Nel frattempo, anche il flusso di armi diretto verso il paese è aumentato e – secondo il New York Times – alcuni agenti della CIA avrebbero fornito armi sul confine siriano-turco a combattenti “scelti” della resistenza. Dall’altro lato, Mosca continua a inviare materiale bellico al regime siriano. È evidente che la militarizzazione del conflitto non faciliti il dialogo politico. Intanto, gli attentati che nelle ultime settimane hanno colpito con sempre maggiore frequenza Damasco (dove il regime gode ancora di notevole sostegno politico), mostrano come la spirale del terrore sia una strategia adottata da tutte le parti in guerra. In questo quadro, la possibilità concreta di indire nuove elezioni, formare un governo di transizione e mettere in atto riforme condivise risulta assai improbabile.

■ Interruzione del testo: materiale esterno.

(* ===== verification/Sockets.v ===== *)
(** * Connections: [src/network/tcp_client.cpp] and [src/network/tcp_server.{hpp,cpp}]

    The descriptors the two classes hold.  The kernel is a parameter: the return
    values of [socket], [setsockopt], [bind], [listen], [accept], [connect] and
    [inet_pton] are arguments, and [open_fds] is the process's set of open
    descriptors, on which [::close] acts; [bad_close] records a [::close] of a
    descriptor that is not open.

    The theorems: whatever the system calls answer and in whatever order the
    methods run, no descriptor is closed twice, a closed client holds none, a server
    exactly what its members say, beside the listening sockets that a second [start]
    overwrites, and every accepted connection gets an identifier of its own. *)
From stdpp Require Import functions.
From S2P Require Import Prelude StdMap Frames.

#[local] Open Scope Z_scope.

(** ** The kernel's descriptor table *)

Record kernel := Kernel { open_fds : gset Z; bad_close : bool }.

Definition k_open (fd : Z) (w : kernel) : kernel :=
  if bool_decide (fd < 0) then w else Kernel ({[fd]} ∪ open_fds w) (bad_close w).

Definition k_close (fd : Z) (w : kernel) : kernel :=
  Kernel (open_fds w ∖ {[fd]}) (bad_close w || bool_decide (fd ∉ open_fds w)).

(** What the kernel promises of [socket] and [accept]: an error, or a descriptor
    that is not in use. *)
Definition fresh_fd (ret : Z) (w : kernel) : Prop := ret < 0 \/ ret ∉ open_fds w.

(** ** [TCPClient] *)

Record TCPClient := MkClient { sock_ : Z; connected_ : bool }.

Definition new_client : TCPClient := MkClient (-1) false.

Definition client_close (c : TCPClient) (w : kernel) : TCPClient * kernel :=
  if connected_ c && bool_decide (0 <= sock_ c)
  then (MkClient (-1) false, k_close (sock_ c) w)
  else (c, w).

(** [connect(ip, port)], with what [socket], [inet_pton] and [::connect] return. *)
Definition connect (socket_ret pton_ret connect_ret : Z) (c : TCPClient) (w : kernel)
    : bool * TCPClient * kernel :=
  let '(c, w) := if connected_ c then client_close c w else (c, w) in
  let c := MkClient socket_ret (connected_ c) in
  let w := k_open socket_ret w in
  if bool_decide (sock_ c < 0) then (false, c, w)
  else if bool_decide (pton_ret <= 0) then
    (false, MkClient (-1) (connected_ c), k_close (sock_ c) w)
  else if bool_decide (connect_ret < 0) then
    (false, MkClient (-1) (connected_ c), k_close (sock_ c) w)
  else (true, MkClient (sock_ c) true, w).

(** The calls made on one client object. *)
Inductive client_op :=
| CConnect (socket_ret pton_ret connect_ret : Z)
| CCloseOp.

Definition client_step (o : client_op) (st : TCPClient * kernel) : TCPClient * kernel :=
  match o with
  | CConnect s p r => let '(_, c, w) := connect s p r st.1 st.2 in (c, w)
  | CCloseOp => client_close st.1 st.2
  end.

(** The kernel answers every [socket] of the list with a descriptor not in use. *)
Fixpoint client_run (os : list client_op) (st : TCPClient * kernel) : Prop :=
  match os with
  | [] => True
  | o :: os' =>
      match o with CConnect s _ _ => fresh_fd s (client_close st.1 st.2).2 | CCloseOp => True end
      /\ client_run os' (client_step o st)
  end.

(** ** [TCPServer] *)

Record SocketContext := Ctx { socket : Z; valid : bool }.

Record TCPServer := MkServer {
  serverSock_ : Z;
  running_ : bool;
  clients_ : list (Z * SocketContext);
  nextClientId_ : Z
}.

Definition new_server : TCPServer := MkServer (-1) false [] 1.

Definition server_start (socket_ret setsockopt_ret bind_ret listen_ret : Z)
    (s : TCPServer) (w : kernel) : bool * TCPServer * kernel :=
  let w := k_open socket_ret w in
  let with_sock fd r := MkServer fd r (clients_ s) (nextClientId_ s) in
  if bool_decide (socket_ret < 0) then (false, with_sock socket_ret (running_ s), w)
  else if bool_decide (setsockopt_ret < 0) then
    (false, with_sock (-1) (running_ s), k_close socket_ret w)
  else if bool_decide (bind_ret < 0) then
    (false, with_sock (-1) (running_ s), k_close socket_ret w)
  else if bool_decide (listen_ret < 0) then
    (false, with_sock (-1) (running_ s), k_close socket_ret w)
  else (true, with_sock socket_ret true, w).

(** [acceptClient] from [accept] on: its return value, and the entry for the client. *)
Definition accepted (accept_ret : Z) (s : TCPServer) (w : kernel) : Z * TCPServer * kernel :=
  let w := k_open accept_ret w in
  if bool_decide (accept_ret < 0) then (-1, s, w)
  else
    let id := nextClientId_ s in
    (id, MkServer (serverSock_ s) (running_ s) (set_at id (Ctx accept_ret true) (clients_ s))
                  (i32 (id + 1)), w).

Definition acceptClient (accept_ret : Z) (s : TCPServer) (w : kernel)
    : Z * TCPServer * kernel :=
  if negb (running_ s) || bool_decide (serverSock_ s < 0) then (-1, s, w)
  else accepted accept_ret s w.

(** The socket [sendData] and [recvData] use for a client; [None] makes them
    return at once. *)
Definition client_socket (id : Z) (s : TCPServer) : option Z :=
  match find id (clients_ s) with
  | Some c => if valid c then Some (socket c) else None
  | None => None
  end.

Definition closeClient (id : Z) (s : TCPServer) (w : kernel) : TCPServer * kernel :=
  match find id (clients_ s) with
  | Some c =>
      (MkServer (serverSock_ s) (running_ s) (erase id (clients_ s)) (nextClientId_ s),
       if bool_decide (0 <= socket c) then k_close (socket c) w else w)
  | None => (s, w)
  end.

(** [for (auto& p : clients_) if (p.second.socket >= 0) ::close(p.second.socket);] *)
Definition close_all (cs : list (Z * SocketContext)) (w : kernel) : kernel :=
  foldl (fun w p => if bool_decide (0 <= socket p.2) then k_close (socket p.2) w else w) w cs.

Definition stop (s : TCPServer) (w : kernel) : TCPServer * kernel :=
  if running_ s then
    let '(fd, w) := if bool_decide (0 <= serverSock_ s) then (-1, k_close (serverSock_ s) w)
                    else (serverSock_ s, w) in
    (MkServer fd false [] (nextClientId_ s), close_all (clients_ s) w)
  else (s, w).

(** The listening socket, if the server has one. *)
Definition listening_fds (s : TCPServer) : gset Z :=
  if bool_decide (0 <= serverSock_ s) then {[serverSock_ s]} else ∅.
(** The rule: when every thread an object may start obeys the rules, every
    interleaving, whatever the network answers, keeps [J], moves along [G], and has
    [I] of the protected members whenever the mutex is free. *)
Lemma pool_sound bodies s0 c :
  (forall b, bodies b -> safe_body b) -> J s0 -> I (prot s0) ->
  pool_reach bodies admits s0 c ->
  J (shared c) /\ rtc G s0 (shared c) /\ (held c m = None -> I (prot (shared c))).
Proof.
  intros Hb HJ HI Hr.
  assert (pool_inv s0 (start_pool s0)) as H0.
  { split; simpl; try done. }
  assert (pool_inv s0 c) as [].
  { unfold pool_reach in Hr. revert H0 Hr. generalize (start_pool s0). intros c0 H0 Hr.
    induction Hr; [done|]. eauto using pool_step_inv. }
  done.
Qed.
End Monitor.
(** Every extraction after a failed one fails. *)
Lemma chain_failed i :
  failbit i = true ->
  (let '(_, i) := extract_i32 i in let '(_, i) := extract_i32 i in
   let '(_, i) := extract_string i in let '(_, i) := extract_string i in failbit i) = true.
Proof.
  intros Hi. do 2 (rewrite extract_int_failed by done; simpl).
  do 2 (rewrite extract_string_failed by done; simpl). done.
Qed.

Un secondo invalicabile ostacolo è rappresentato dal mantenimento di Bashar al Assad al potere, ormai delegittimato dalla maggior parte degli attori internazionali oltre che dalle forze dell’opposizione interna. La Corte penale internazionale, inoltre, si è espressa dichiarando pubblicamente che il regime siriano potrebbe essere imputato per crimini contro l’umanità. In una tale prospettiva, immaginare una “restaurazione” del ruolo di Assad, tanto all’interno del quadro politico siriano, quanto nella dimensione diplomatica internazionale risulta davvero poco realistico.
Le speranze residue in un piano internazionale per la Siria (Aspenia online)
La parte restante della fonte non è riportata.